A new paper reveals that modern humans co-existed and interbred with archaic human Denisovans, not only with Neanderthals—another type of extinct human species—at least twice between 200,000 and 50,000 years ago.
Researchers at the University of Washington unexpectedly discovered two distinct episodes of Denisovan genetic intermixing with modern humans, while testing a new DNA method for comparing whole genomes between the two species.
To reach their findings, scientists studied more than 5,600 genome sequences from individuals from Europe, Asia, America, and Oceania, comparing them to the Denisovan genome.
According to a paper newly published in the journal Cell, researchers found that the genomes of the two groups of modern humans showing Denisovan ancestry—from Oceania and East Asia—are uniquely different, indicating that two separate episodes of Denisovan admixture existed.

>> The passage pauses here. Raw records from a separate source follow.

(* ===== verification/GoPath.v ===== *)
(** * [path/filepath] on Unix: [Clean], [Join], [Base] *)
From Stdlib Require Import Ascii.
From S2P Require Import Prelude GoBase GoStrings.

Definition slash : ascii := "/"%char.
Definition rooted (p : string) : bool := HasPrefix p "/".

(** The elements kept so far, last first. *)
Definition clean_step (root : bool) (stack : list string) (c : string) : list string :=
  if decide (c = "" ∨ c = ".") then stack
  else if decide (c = "..") then
    match stack with
    | top :: rest => if decide (top = "..") then c :: stack else rest
    | [] => if root then [] else [c]
    end
  else c :: stack.

(** The elements of a cleaned path. *)
Definition elements (p : string) : list string :=
  reverse (foldl (clean_step (rooted p)) [] (Split p slash)).

Definition render (root : bool) (elems : list string) : string :=
  let body := Join elems "/" in
  if root then "/" +:+ body else if decide (body = "") then "." else body.

Definition Clean (p : string) : string := render (rooted p) (elements p).

(** [filepath.Join]: from the first non-empty element on. *)
Fixpoint pathJoin (elems : list string) : string :=
  match elems with
  | [] => ""
  | e :: rest => if decide (e = "") then pathJoin rest else Clean (Join elems "/")
  end.

(** The part after the last slash, trailing slashes removed. *)
Fixpoint trim_slashes (rev_s : string) : string :=
  match rev_s with
  | String a s => if Ascii.eqb a slash then trim_slashes s else rev_s
  | "" => ""
  end.

Definition Base (p : string) : string :=
  if decide (p = "") then "."
  else
    let r := trim_slashes (str_rev p) in
    let b := List.last (Split (str_rev r) slash) "" in
    if decide (b = "") then "/" else b.

Example clean_1 : Clean "a//b/./../c" = "a/c".
Proof. reflexivity. Qed.
Example clean_2 : Clean "/../x/" = "/x".
Proof. reflexivity. Qed.
Example base_1 : Base "/a/b//" = "b".
Proof. reflexivity. Qed.

(** ** Lemmas *)

(** Appending one ordinary element to a path. *)
Lemma elements_child dir c :
  dir ≠ "" → str_exists (Ascii.eqb slash) c = false → c ≠ "" → c ≠ "." → c ≠ ".." →
  rooted (dir +:+ "/" +:+ c) = rooted dir ∧ elements (dir +:+ "/" +:+ c) = elements dir ++ [c].
Proof.
  intros Hd Hc H1 H2 H3.
  assert (rooted (dir +:+ "/" +:+ c) = rooted dir) as Hr.
  { unfold rooted, HasPrefix. destruct dir as [|a dir]; [done|].
    change (String a dir +:+ "/" +:+ c) with (String a (dir +:+ "/" +:+ c)). cbn [String.prefix].
    destruct (ascii_dec _ a); [by destruct dir|done]. }
  split; [done|]. unfold elements. rewrite Hr.
  change (dir +:+ "/" +:+ c) with (dir +:+ String slash c). rewrite Split_app_sep, (Split_plain c) by done.
  rewrite foldl_app. simpl. unfold clean_step at 1.
  rewrite decide_False by tauto. rewrite decide_False by done. by rewrite reverse_cons.
Qed.

Lemma last_Split_plain s sep : str_exists (Ascii.eqb sep) s = false → List.last (Split s sep) "" = s.
Proof. intros H. by rewrite Split_plain. Qed.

Denisovans are a distinct branch of the Homo or human family tree whose existence was first known in 2010 when scientists found a bone fragment and molars in Denisova Cave in Siberia. The discovered bone was analysed, revealing a complete genome for a previously unknown type of human. But other than their DNA, little is known about the Denisovans.
It was known prior to this study that ancestry in Asia came through migration, coming from Oceanian populations. “But in this new work with East Asians, we find a second set of Denisovan ancestry that we do not find in South Asians and Papuans,” said study lead author Sharon Browning, who is a professor of biostatistics at the University of Washington.